Co-tenancy clauses and force majeure provisions are commonplace in commercial retail center leases. Co-Tenancy clauses afford rent relief where another key tenant in the retail center ceases operating. They typically provide that a tenant is not obligated to pay the full amount of base rent but rather some form of alternative amount of rent (e.g., at a reduced rate or based on a percentage of actual sales) when anchor tenants or a percentage of key tenants or a minimum of gross leasable area in a shopping center are not open and operating. The rationale is that anchor tenants drive foot-traffic to the center that benefits all tenants so that when anchor tenants are not operating, then a corresponding reduction in rent is appropriate. Force majeure (which is French meaning "superior force") events are those acts, circumstances, or events that are beyond the reasonable control of the parties, such as a natural disaster, act of war or terrorism, riot, governmental action, public health crises, etc. A typical force majeure provision will excuse a party's performance of its obligations under the lease during the period of interruption. Oftentimes force majeure provisions contain exceptions, such as monetary obligations under the lease, meaning that those obligations are not excused.

Frequently, a key issue for determining whether a co-tenancy failure has occurred under a lease, affording the tenant rent relief, is assessing the interplay between it and the force majeure provision. That was certainly the case during the height of landlord-tenant disputes during the COVID-19 pandemic, where government shut-down orders throughout the country forced stores to close and thereby triggered co-tenancy failures in many commercial leases.

Seyfarth obtained summary judgment on behalf of Michaels Stores, Inc. in such a case regarding the intersection of co-tenancy clauses and force majeure provisions. Arciterra Olathe Pointe Olathe KS LLC v. Michaels Stores, Inc. (Sept. 21, 2021 Kan. Dist. Ct.) 2021 WL 4290526. The trial court ruled that the confirmed co-tenancy failure was not affected by the application of the lease's force majeure provision, thereby excusing Michaels' obligation of paying full base rent under the lease during the period of government shut-down orders. Earlier this year, the trial court's ruling became a final judgment following Michaels' successful petition for an award of its attorneys' fees pursuant to the parties' lease.

Briefly, the landlord in Arciterra attempted to default Michaels and terminate the lease due to Michaels' nonpayment of base rent for the period of April and May, 2020 during government shutdown orders. The landlord sought to terminate the entire lease and to evict Michaels, in addition to recovering unpaid base rent and holdover rent that the landlord contended was due when Michaels refused to vacate the premises. Michaels filed an affirmative defense and a counterclaim seeking declaratory relief on the ground that there existed a co-tenancy failure under the lease, so that landlord was not entitled to the relief sought. Specifically, the co-tenants identified in the lease's co-tenancy clause were likewise shutdown during this period, resulting in a co-tenancy failure. Michaels argued that, therefore, the landlord's default and termination notices were overstated and defective as a matter of law because Michaels did not owe the full amount of base rent sought. The parties each moved for summary judgment, with the landlord arguing Michaels was obligated to be opening and operating in order to avail itself of the co-tenancy failure and the lease's force majeure provision contained a monetary carve-out, such that Michael's obligation to pay full base rent was not excused. The court entered summary judgment in favor of Michaels on both motions.

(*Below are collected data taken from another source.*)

(** *** A repeated call *)

Definition has_receipt_of (op : OperationRecord) (w : World) : bool :=
  match phase_receipt_in_branch (op_attempt_id op) (os_phase (op_state op)) (executor_phase_branch op)
          (h_security w) with
  | Ok (Some _) => true
  | _ => false
  end.

Lemma receipt_of_phase op w : has_receipt_of op w = true → ∃ receipt,
  phase_receipt_in_branch (op_attempt_id op) (os_phase (op_state op)) (executor_phase_branch op)
    (h_security w) = Ok (Some receipt).
Proof. unfold has_receipt_of. destruct (phase_receipt_in_branch _ _ _ _) as [[receipt|]|]; [by exists receipt|done..]. Qed.

Lemma committed_phase_is_not_repeated_witness :
  ∃ receipt, let '(steps, (w', answer)) := execute_phase probe 200 queued None 500 (advances 1 10 w3) in
    Forall quiet steps ∧ answer = Ok receipt.
Proof.
  destruct (receipt_of_phase queued (advances 1 10 w3)) as [receipt Hr]; [vm_compute; reflexivity|].
  exists receipt.
  pose proof (committed_phase_is_not_repeated probe 200 queued receipt None 500 (advances 1 10 w3) Hr) as Hc.
  assert (is_ok (execute_phase probe 200 queued None 500 (advances 1 10 w3)).2.2 = true) as Hok
    by (vm_compute; reflexivity).
  destruct (execute_phase probe 200 queued None 500 (advances 1 10 w3)) as [steps [w' [answer|e]]]; [|done].
  destruct Hc as (Hq&_&_&_&Ha). split; [exact Hq|]. f_equal. by apply Ha.
Defined.

(** *** The end of the deployment *)

Definition ends (answer : Result CoordinatorError OperationRecord) : bool :=
  match answer with Ok op => os_result (op_state op) != Result_Running | Err _ => false end.

Lemma current_operation (w : World) : (∃ s, state_of w = Some s ∧ os_phase s ≠ Phase_Reconciliation) →
  ∃ op, operation attempt (h_control w) = Ok (Some op) ∧ os_phase (op_state op) ≠ Phase_Reconciliation.
Proof.
  unfold state_of. intros (s&Hs&Hp).
  destruct (operation attempt (h_control w)) as [[op|]|]; [|done..]. injection Hs as <-. by exists op.
Qed.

In its reaching its decision, the court noted that landlord was in control of information and facts and should have known that the co-tenancy requirement was not met and improperly demanded payment of full base rent instead of alternative rent. The court rejected the landlord's principal argument that Michaels could not avail itself of the co-tenancy failure because it too was shut down:

Part of the difficulty the Court has with [the landlord's] argument is that nowhere in the Co-Tenancy provision does it state any condition for the obligation to pay [reduced rent]. It does not say that the tenant first must be open and operating. In fact, it makes sense that if the same economic conditions (or shutdown) cause the anchors to close, that those same conditions might also require the tenant (relying on anchor foot traffic) to also close.

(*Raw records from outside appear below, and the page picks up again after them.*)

(** C7 (as amended): for an established peer whose current session is valid,
    [protocol_handle_recv] decrypts with the previous session first, if that
    is valid, and with the current one only if the previous one was not valid
    or failed.  When the current session succeeds, the previous session is
    freed (if it was set; the method keeping its pointers) and ends up unset,
    so that no later packet is decrypted with it (an unset session being
    invalid), and [handshakes_cleaned] is set; if it was unset before, the
    peer's scheduled handshakes are deleted and, if the local side is the
    initiator, a buffer of length 0 is allocated and passed to
    [protocol_send]: if the current session is still valid after the decrypt,
    the buffer is encrypted, with the previous session if that is valid and
    with the current one otherwise, and the result is sent to the peer's
    address, or the buffer is freed if [encrypt] fails; if the session is no
    longer valid the buffer is freed.  On the responder's side nothing is
    allocated.  A plaintext of length 0 is freed and nothing is delivered
    upward; any other plaintext is delivered. *)
Theorem C7_receive_path (ctx : fastd_context) (peer : fastd_peer M)
    (ps : fastd_protocol_peer_state M) (buffer : fastd_buffer) :
  fastd_peer_is_established peer = true ->
  peer_protocol_state peer = Some ps ->
  is_session_valid E ctx (session ps) = true ->
  let r := protocol_handle_recv E ctx peer buffer in
  let evs := new_events ctx (fst r) in
  let old_valid := is_session_valid E ctx (old_session ps) in
  let old_res :=
    decrypt (method E) (now ctx) (method_state (old_session ps)) buffer in
  let old_out := snd old_res in
  let cur :=
    decrypt (method E) (now ctx) (method_state (session ps)) buffer in
  let via_old := old_valid && is_set old_out in
  let plain := if via_old then old_out else snd cur in
  decrypt_slots evs
  = (if old_valid then [OldSession] else [])
    ++ (if via_old then [] else [CurrentSession])
  /\ (via_old = false -> is_set (snd cur) = true ->
      exists ps',
        peer_protocol_state (snd r) = Some ps'
        /\ method_state (old_session ps') = None
        /\ handshakes_cleaned (session ps') = true
        /\ (keeps_pointers (method E) ->
            is_set (method_state (old_session ps)) = true ->
            In (EvSessionFree OldSession true) evs)
        /\ (forall ctx2 buffer2,
               session_is_valid (method E) (now ctx2) None = false ->
               ~ In OldSession
                   (decrypt_slots
                      (new_events ctx2
                         (fst (protocol_handle_recv E ctx2 (snd r) buffer2)))))
        /\ (handshakes_cleaned (session ps) = false ->
            In EvDeletePeerHandshakes evs
            /\ if session_is_initiator (method E) (now ctx) (fst cur)
               then
                 let b := {| base := buffers_allocated ctx; data := [] |} in
                 let old_state :=
                   if old_valid then fst old_res
                   else method_state (old_session ps) in
                 let slot :=
                   if session_is_valid (method E) (now ctx) old_state
                   then OldSession else CurrentSession in
                 let out :=
                   snd (encrypt (method E) (now ctx)
                          (match slot with
                           | OldSession => old_state
                           | CurrentSession => fst cur
                           end) b) in
                 exists refresh post,
                   (refresh = [] \/ refresh = [EvScheduleHandshake 0])
                   /\ evs
                      = (if old_valid
                         then [EvDecrypt OldSession buffer old_out] else [])
                        ++ [EvDecrypt CurrentSession buffer (snd cur);
                            EvDeletePeerHandshakes; EvBufferAlloc b]
                        ++ (if session_is_valid (method E) (now ctx) (fst cur)
                            then
                              refresh
                              ++ EvEncrypt slot b out
                                 :: match out with
                                    | Some send_buffer =>
                                        [EvSend (address peer) send_buffer;
                                         EvDeletePeerKeepalives;
                                         EvScheduleKeepalive
                                           (to_int
                                              (to_u32
                                                 (keepalive_interval (conf ctx)
                                                  * 1000)))]
                                    | None => [EvBufferFree b]
                                    end
                            else [EvBufferFree b])
                        ++ post
               else filter is_alloc evs = []))
  /\ (forall out, plain = Some out ->
      if len out =? 0
      then In (EvBufferFree out) evs /\ filter is_deliver evs = []
      else In (EvHandleReceive out) evs).
Proof.
  intros He Hp Hv r evs old_valid old_res old_out cur via_old plain.
  split.
  { subst evs r. rewrite (recv_decrypt_slots), Hp, He, Hv. reflexivity. }
  pose proof (protocol_handle_recv_spec ctx peer ps buffer He Hp Hv) as S.
  cbv zeta in S. destruct S as (confirm & Ht & Hc).
  pose proof (confirmation_packet_events ctx peer ps buffer He Hp Hv) as Conf.
  cbv zeta in Conf. fold r old_valid old_res cur in Conf. fold evs in Conf.
  fold old_res in Ht, Hc.
  fold r old_valid old_out cur in Ht, Hc. fold via_old in Ht, Hc.
  fold plain in Ht.
  assert (Hevs : evs
                 = (if old_valid then [EvDecrypt OldSession buffer old_out]
                    else [])
                   ++ (if via_old then []
                       else [EvDecrypt CurrentSession buffer (snd cur)])
                   ++ confirm ++ recv_final buffer plain)
    by (apply new_events_app, Ht).
  clearbody evs. clear Ht.
  assert (Hq : forallb is_quiet confirm = true).
  { destruct (via_old || negb (is_set (snd cur))); [subst confirm; reflexivity|].
    destruct Hc as (sendevs & tl & ps' & -> & _ & _ & _ & Hf & _ & _ & Hi).
    apply forallb_app_intro; [destruct (handshakes_cleaned _); reflexivity|].
    apply forallb_app_intro;
      [|apply (forallb_weaken _ _ _ cleanup_event_quiet Hf)].
    destruct (negb (handshakes_cleaned (session ps))
              && session_is_initiator (method E) (now ctx) (fst cur));
      [|subst sendevs; reflexivity].
    destruct Hi as (c & p0 & b & _ & -> & Hs). cbn [forallb is_quiet andb].
    apply (forallb_weaken _ _ _ send_event_quiet Hs). }
  split.
  - (* the current session succeeds *)
    intros Hvo Hcur. rewrite Hvo, Hcur in Hc. cbn [negb orb] in Hc.
    destruct Hc
      as (sendevs & tl & ps' & Hconf & Hps & Hold & Hcl & Hf & Hfree & _ & Hi).
    exists ps'. split; [exact Hps|]. split; [exact Hold|]. split; [exact Hcl|].
    split.
    { intros KP Hset. rewrite Hevs, Hconf.
      apply in_or_app; right. apply in_or_app; right.
      apply in_or_app; left. apply in_or_app; right.
      apply in_or_app; right. exact (Hfree KP Hset). }
    split.
    + intros ctx2 buffer2 Hnull. rewrite (recv_decrypt_slots). subst r.
      rewrite Hps. unfold is_session_valid at 2 3. rewrite Hold, Hnull.
      cbn [andb app].
      destruct (fastd_peer_is_established _
                && is_session_valid E ctx2 (session ps'));
        cbn [In]; intros H;
        [destruct H as [H|H]; [discriminate H|exact H] | exact H].
    + intros Hnc. rewrite Hnc in Hconf, Hi. cbn [negb andb] in Hi.
      split.
      * rewrite Hevs, Hconf. rewrite Hvo.
        apply in_or_app; right. apply in_or_app; right.
        apply in_or_app; left. left. reflexivity.
      * destruct (session_is_initiator (method E) (now ctx) (fst cur)) eqn:Ini.
        -- exact (Conf Hvo Hcur Hnc eq_refl).
        -- subst sendevs. rewrite Hevs, Hconf, !filter_app.
           rewrite (cleanup_event_no_alloc _ Hf).
           destruct old_valid, via_old, plain as [o|];
             cbn [filter is_alloc app recv_final];
             try destruct (len o =? 0); reflexivity.
  - (* the plaintext *)
    intros out Hplain. rewrite Hplain in Hevs. cbn [recv_final] in Hevs.
    destruct (len out =? 0).
    + split.
      * rewrite Hevs. do 3 (apply in_or_app; right). right. left. reflexivity.
      * rewrite Hevs, !filter_app.
        rewrite (proj2 (quiet_no_decrypt _ Hq)).
        destruct old_valid, via_old; reflexivity.
    + rewrite Hevs. do 3 (apply in_or_app; right). right. left. reflexivity.
Qed.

Arciterra, 2021 WL 4290526, at *9. The court further concluded that the "Co-tenancy provision bears no relation to the force majeure provision. Neither provision, in fact, references the other." Id. at *11.

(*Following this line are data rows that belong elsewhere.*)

(** * Video detector and repair tool: a shallow embedding of the detection
      and repair core ([video_detector.py], [video_conversion.py]).

    The Python code is embedded as executable Gallina definitions:
    - Python values that can be [None], an [int], a [float] or a [str] are
      the type [pyval]; Python floats are IEEE binary64 values, modelled
      bit-exactly with the standard library's [spec_float] (prec 53,
      emax 1024);
    - the JSON document printed by ffprobe is a typed record following
      ffprobe's schema, every key optional;
    - the file system, the temp-file registry and the external processes
      (ffprobe, ffmpeg) are an explicit state [st], threaded through a small
      state-and-exception monad [M]; what the external tools answer is read
      from the state in call order.
    Strings are byte strings (UTF-8); the case conversions and the
    white-space tests act on the ASCII range only. *)

From Stdlib Require Import ZArith Lia Bool Ascii String List.
From Stdlib Require Import SpecFloat.
From Stdlib Require DecimalString DecimalZ DecimalPos DecimalN.
From stdpp Require Import base option list gmap strings.

Local Open Scope Z_scope.

(* ===================================================================== *)
(** ** Python built-ins used by the code                                   *)
(* ===================================================================== *)

Module Py.

(** *** Exceptions *)

Inductive exn_class :=
| ValueError | TypeError | ZeroDivisionError | OverflowError
| JSONDecodeError | OSError | Exception.

Record exn := mk_exn { exn_cls : exn_class; exn_msg : string }.

(** [isinstance(e, (ValueError, TypeError))]: [json.JSONDecodeError] is a
    subclass of [ValueError]. *)
Definition is_value_or_type_error (e : exn) : bool :=
  match exn_cls e with
  | ValueError | TypeError | JSONDecodeError => true
  | _ => false
  end.

Inductive res (A : Type) :=
| Ok (a : A)
| Raise (e : exn).
Arguments Ok {A} a.
Arguments Raise {A} e.

(** *** Dynamically typed values *)

Inductive pyval :=
| PyNone
| PyInt (z : Z)
| PyFloat (f : spec_float)
| PyStr (s : string).

Definition of_opt_str (o : option string) : pyval :=
  match o with Some s => PyStr s | None => PyNone end.

(** *** Strings *)

Definition ascii_lower (c : ascii) : ascii :=
  let n := N_of_ascii c in
  if ((65 <=? n) && (n <=? 90))%N then ascii_of_N (n + 32) else c.

Definition ascii_upper (c : ascii) : ascii :=
  let n := N_of_ascii c in
  if ((97 <=? n) && (n <=? 122))%N then ascii_of_N (n - 32) else c.

Fixpoint str_map (f : ascii -> ascii) (s : string) : string :=
  match s with
  | EmptyString => EmptyString
  | String c r => String (f c) (str_map f r)
  end.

As is evident, co-tenancy clauses provide tenants in shopping centers with valuable lease rights. As with all lease rights and obligations, however, co-tenancy clauses are heavily negotiated between the parties. Landlords can protect themselves by negotiating for various conditions precedent to the triggering of a co-tenancy failure and the relief permitted. Some of the more typical conditions include: (i) a co-tenancy threshold (e.g., that specific anchors or a certain minimum percentage threshold of key tenants or gross leasable space are shut down); (ii) a cure period (e.g., the co-tenancy failure continues for a minimum period of time before the tenant is entitled to rent relief, during which period a landlord is permitted to find a replacement anchor tenant); and (iii) reduced relief (e.g., the specific rent relief to which the tenant is entitled).